傳統音頻 AI 多聚焦於從文本或提示生成新內容,而 MMAE 基準的核心在於要求模型理解現有音頻片段,並根據自然語言指令進行精準修改:僅改變需要調整的部分,保持其他內容完全不變。這種“編輯而非重構”的能力,對音頻保真度、指令遵循性和上下文理解提出了更高要求,更貼近真實應用場景,如播客後期處理、音樂混音或語音個性化定製。
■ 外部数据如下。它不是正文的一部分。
Lemma SFleb_mantissa m e c :
  Z.pos m <= Z.pos c ->
  SFleb (S754_finite false m e) (S754_finite false c e) = true.
Proof.
  intros Hm. unfold SFleb, SFcompare. rewrite Z.compare_refl.
  now apply compare_cont_le.
Qed.

Lemma unit_float_bounds m3 e3 :
  bounded prec emax m3 e3 = true ->
  e3 <= -52 -> Z.pos m3 <= 2 ^ (- e3) ->
  (0 <=? SF2Prim (S754_finite false m3 e3))%float = true
  /\ (SF2Prim (S754_finite false m3 e3) <=? 1)%float = true.
Proof.
  intros Hb He3 Hm3.
  assert (H0 : Prim2SF 0%float = S754_zero false) by (vm_compute; reflexivity).
  assert (H1 : Prim2SF 1%float = S754_finite false 4503599627370496 (-52))
    by (vm_compute; reflexivity).
  rewrite !leb_spec, Prim2SF_SF2Prim, H0, H1 by exact Hb.
  split; [reflexivity |].
  destruct (Z.eq_dec e3 (-52)) as [-> | Hne].
  - apply SFleb_mantissa. exact Hm3.
  - apply SFleb_exponent. lia.
Qed.

Lemma int_truediv_unit n d :
  0 <= n <= d -> 0 < d ->
  exists f, PyFloat.int_truediv n d = Ok f /\ in_unit_interval f.
Proof.
  intros Hnd Hd.
  destruct (Z.eq_dec n d) as [-> | Hne].
  { exists 1%float. rewrite int_truediv_self by lia.
    repeat split; vm_compute; reflexivity. }
  unfold PyFloat.int_truediv.
  replace (d =? 0) with false by (symmetry; apply Z.eqb_neq; lia).
  replace (n <? 0) with false by (symmetry; apply Z.ltb_ge; lia).
  replace (d <? 0) with false by (symmetry; apply Z.ltb_ge; lia).
  destruct (n =? 0) eqn:En.
  { exists 0%float. repeat split; vm_compute; reflexivity. }
  apply Z.eqb_neq in En. cbn [xorb].
  rewrite !Z.abs_eq by lia.
  destruct (div_core_proper_fraction n d ltac:(lia)) as (q & e & l & E & Hq & He & Hf).
  rewrite E.
  destruct (binary_round_aux_unit q e l ltac:(lia) ltac:(lia) He Hf)
    as [-> | (m3 & e3 & -> & Hb & He3 & Hm3)].
  - exists 0%float. repeat split; vm_compute; reflexivity.
  - exists (SF2Prim (S754_finite false m3 e3)).
    split; [reflexivity |]. now apply unit_float_bounds.
Qed.

End UnitQuotients.

(** ** Counts and percentages *)

Section Counting.

Lemma filter_length_mono {A} (f g : A -> bool) l :
  (forall x, In x l -> f x = true -> g x = true) ->
  (List.length (filter f l) <= List.length (filter g l))%nat.
Proof.
  induction l as [| x l IH]; intros Hfg; simpl; [lia |].
  assert (IH' := IH (fun y Hy => Hfg y (or_intror Hy))).
  destruct (f x) eqn:Ef.
  - rewrite (Hfg x (or_introl eq_refl) Ef). simpl. lia.
  - destruct (g x); simpl; lia.
Qed.

Lemma len_filter_bounds {A} (f : A -> bool) l : 0 <= len (filter f l) <= len l.
Proof. pose proof (filter_length_le f l). unfold len. lia. Qed.

Lemma len_nonempty {A} (l : list A) : l <> [] -> 0 < len l.
Proof. destruct l; [congruence | unfold len; simpl; lia]. Qed.

End Counting.

Section SameDay.

Variables (R : Transaction) (H : list Transaction).
Hypothesis Hvalid : all_dates_valid R H.

Lemma get_n_transactions_same_day_value k :
  get_n_transactions_same_day R H k = Ok (len (filter (same_day_within R k) H)).
Proof.
  destruct Hvalid as [HR HH].
  unfold get_n_transactions_same_day.
  rewrite (ofilter_ok _ (same_day_within R k)); [reflexivity |].
  intros t Ht. rewrite (get_day_valid _ (HH t Ht)), (get_day_valid _ HR).
  reflexivity.
Qed.

End SameDay.

(** X6: with well-formed dates, [get_n_transactions_same_day] returns the
    number of transactions of the history whose calendar day of the month
    differs from the reference's by at most [n_days_off]. *)
Theorem same_day_count :
  forall (R : Transaction) (H : list Transaction) (n_days_off : Z),
    all_dates_valid R H ->
    get_n_transactions_same_day R H n_days_off =
    Ok (len (filter (fun t => Z.abs (day (date_of (date t))
                                     - day (date_of (date R))) <=? n_days_off)
                    H)).
Proof. intros R H k Hv. now apply get_n_transactions_same_day_value. Qed.

Lemma same_day_count_witness :
  all_dates_valid R_netflix H_fortnight
  /\ get_n_transactions_same_day R_netflix H_fortnight 0 = Ok 1.
Proof.
  assert (Hv : all_dates_valid R_netflix H_fortnight).
  { split; [reflexivity |]. intros t [<- | [<- | []]]; reflexivity. }
  split; [exact Hv |].
  exact (same_day_count R_netflix H_fortnight 0 Hv).
Defined.

(** X7: with well-formed dates, the same-day count lies between 0 and
    the size of the history and grows with the tolerance: the count for
    [k] is at most the count for any [k' >= k], so
    same_day_exact <= same_day_off_by_1 <= same_day_off_by_2. *)
Theorem same_day_count_monotone :
  forall (R : Transaction) (H : list Transaction) (k k' : Z),
    all_dates_valid R H -> k <= k' ->
    exists n n',
      get_n_transactions_same_day R H k = Ok n
      /\ get_n_transactions_same_day R H k' = Ok n'
      /\ 0 <= n <= n' /\ n' <= len H.
Proof.
  intros R H k k' Hv Hk.
  rewrite !(get_n_transactions_same_day_value R H Hv).
  eexists; eexists. split; [reflexivity |]. split; [reflexivity |].
  pose proof (len_filter_bounds (same_day_within R k) H).
  pose proof (len_filter_bounds (same_day_within R k') H).
  pose proof (filter_length_mono (same_day_within R k) (same_day_within R k') H)
    as Hm.
  unfold len in *.
  assert ((List.length (filter (same_day_within R k) H)
           <= List.length (filter (same_day_within R k') H))%nat).
  { apply Hm. intros t _. unfold same_day_within. rewrite !Z.leb_le. lia. }
  lia.
Qed.

Lemma same_day_count_monotone_witness :
  all_dates_valid R_netflix H_fortnight
  /\ exists n n',
       get_n_transactions_same_day R_netflix H_fortnight 0 = Ok n
       /\ get_n_transactions_same_day R_netflix H_fortnight 14 = Ok n'
       /\ 0 <= n <= n' /\ n' <= len H_fortnight.
Proof.
  assert (Hv : all_dates_valid R_netflix H_fortnight).
  { split; [reflexivity |]. intros t [<- | [<- | []]]; reflexivity. }
  split; [exact Hv |].
  apply (same_day_count_monotone R_netflix H_fortnight 0 14 Hv). lia.
Defined.

(** X8: [get_pct_transactions_same_day] raises [ZeroDivisionError] on
    an empty history, whatever the reference; on a non-empty history with
    well-formed dates it returns a float between 0.0 and 1.0. *)
Theorem pct_same_day_range :
  forall (R : Transaction) (H : list Transaction) (n_days_off : Z),
    get_pct_transactions_same_day R [] n_days_off = Raise ZeroDivisionError
    /\ (all_dates_valid R H -> H <> [] ->
        exists f, get_pct_transactions_same_day R H n_days_off = Ok f
                  /\ in_unit_interval f).
Proof.
  intros R H k. split; [reflexivity |].
  intros Hv Hne. unfold get_pct_transactions_same_day.
  rewrite (get_n_transactions_same_day_value R H Hv). cbn [obind].
  apply int_truediv_unit; [apply len_filter_bounds | now apply len_nonempty].
Qed.

Section DaysApartCounts.

Lemma near_multiple_tolerance p tol tol' d :
  tol <= tol' -> near_multiple p tol d = true -> near_multiple p tol' d = true.
Proof.
  unfold near_multiple. intros Ht.
  rewrite !andb_true_iff, !orb_true_iff, !negb_true_iff, !Z.ltb_ge, !Z.leb_le.
  lia.
Qed.

Lemma near_multiple_of_multiple p k tol d :
  0 < p -> 1 <= k -> 0 <= tol -> 0 <= d ->
  near_multiple (k * p) tol d = true -> near_multiple p tol d = true.
Proof.
  unfold near_multiple. intros Hp Hk Ht Hd.
  rewrite !andb_true_iff, !orb_true_iff, !negb_true_iff, !Z.ltb_ge, !Z.leb_le.
  intros [Hlow Hrem].
  assert (Hkp : 0 < k * p) by nia.
  pose proof (Z.mod_pos_bound d (k * p) Hkp) as Hb.
  pose proof (Z.mod_pos_bound d p Hp) as Hb'.
  set (r := d mod (k * p)) in *.
  assert (Er : d mod p = r mod p).
  { unfold r. symmetry. apply Z.mod_mod_divide. exists k. reflexivity. }
  split; [nia |].
  destruct Hrem as [Hr | Hr].
  - left. rewrite Er. pose proof (Z.mod_le r p ltac:(lia) Hp). lia.
  - (* r >= k p - tol: k p - r <= tol, and (k p - r) = -r mod p *)
    destruct (Z.eq_dec (r mod p) 0) as [E0 | Hn0]; [left; lia |].
    right. rewrite Er.
    assert (Ec : (k * p - r) mod p = p - r mod p).
    { pose proof (Z.div_mod r p ltac:(lia)) as Hdm.
      pose proof (Z.mod_pos_bound r p Hp).
      symmetry. apply Z.mod_unique with (k - r / p - 1); [lia |]. nia. }
    pose proof (Z.mod_le (k * p - r) p ltac:(lia) Hp). lia.
Qed.

End DaysApartCounts.

(** X9: with well-formed dates and a period other than 0, the count of
    [get_n_transactions_days_apart] lies between 0 and the size of the
    history and grows with the tolerance, so
    14_days_apart_exact <= 14_days_apart_off_by_1 and likewise for 7. *)
Theorem days_apart_count_monotone :
  forall (R : Transaction) (H : list Transaction) (p tol tol' : Z),
    all_dates_valid R H -> p <> 0 -> tol <= tol' ->
    exists n n',
      yields (get_n_transactions_days_apart R H p tol) (Ok n)
      /\ yields (get_n_transactions_days_apart R H p tol') (Ok n')
      /\ 0 <= n <= n' /\ n' <= len H.
Proof.
  intros R H p tol tol' [HR HH] Hp Ht.
  exists (len (filter (counted R p tol) H)), (len (filter (counted R p tol') H)).
  split; [now apply get_n_transactions_days_apart_count |].
  split; [now apply get_n_transactions_days_apart_count |].
  pose proof (len_filter_bounds (counted R p tol) H).
  pose proof (len_filter_bounds (counted R p tol') H).
  pose proof (filter_length_mono (counted R p tol) (counted R p tol') H) as Hm.
  unfold len in *.
  assert ((List.length (filter (counted R p tol) H)
           <= List.length (filter (counted R p tol') H))%nat).
  { apply Hm. intros t _. now apply near_multiple_tolerance. }
  lia.
Qed.

Lemma days_apart_count_monotone_witness :
  all_dates_valid R_netflix H_fortnight
  /\ exists n n',
       yields (get_n_transactions_days_apart R_netflix H_fortnight 14 0) (Ok n)
       /\ yields (get_n_transactions_days_apart R_netflix H_fortnight 14 1) (Ok n')
       /\ 0 <= n <= n' /\ n' <= len H_fortnight.
Proof.
  assert (Hv : all_dates_valid R_netflix H_fortnight).
  { split; [reflexivity |]. intros t [<- | [<- | []]]; reflexivity. }
  split; [exact Hv |].
  apply (days_apart_count_monotone R_netflix H_fortnight 14 0 1 Hv); lia.
Defined.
測試顯示,當前主流模型在 ** 精確匹配率(Exact Match Rate, EMR)** 上普遍低於5%,揭示出可靠音頻編輯技術仍存在重大差距。這意味着 AI 在實際編輯任務中容易出現過度修改、遺漏指令或破壞原始音質等問題。

MMAE 基準亮點:覆蓋真實場景的多維度評估

MMAE 基準設計全面而嚴謹,主要包含以下核心要素:

  • 2000個高保真樣本:全部來源於真實世界場景,確保評估的實用性和多樣性。
  • 17741項細粒度評估指標:提供詳盡的 rubric 評分體系,實現客觀量化。
  • 7種模態設置:涵蓋聲音、音樂、語音及其混合形式,支持複雜音頻環境測試。
  • 6級任務複雜度:從基礎修改逐步升級至多跳推理和多輪編輯,全面考察模型能力邊界。
  • 8種操作類型:支持局部與全局不同粒度的編輯操作,挑戰模型的精細控制水平。

AIbase 點評:MMAE 不僅是技術評估工具,更是推動音頻 AI 從“生成式”向“編輯式”轉型的重要里程碑。它爲研究者和開發者提供了統一標尺,有望加速下一代音頻編輯模型的迭代。

未來展望:音頻編輯或成 AI 多模態核心競爭力

隨着多模態大模型的快速發展,精準音頻編輯將在內容創作、影視後期、無障礙輔助等領域發揮關鍵作用。騰訊混元等機構的此次合作,展現了中國 AI 研究在音頻領域的領先佈局。業界期待更多開源資源和後續模型跟進,共同填補這一技術空白。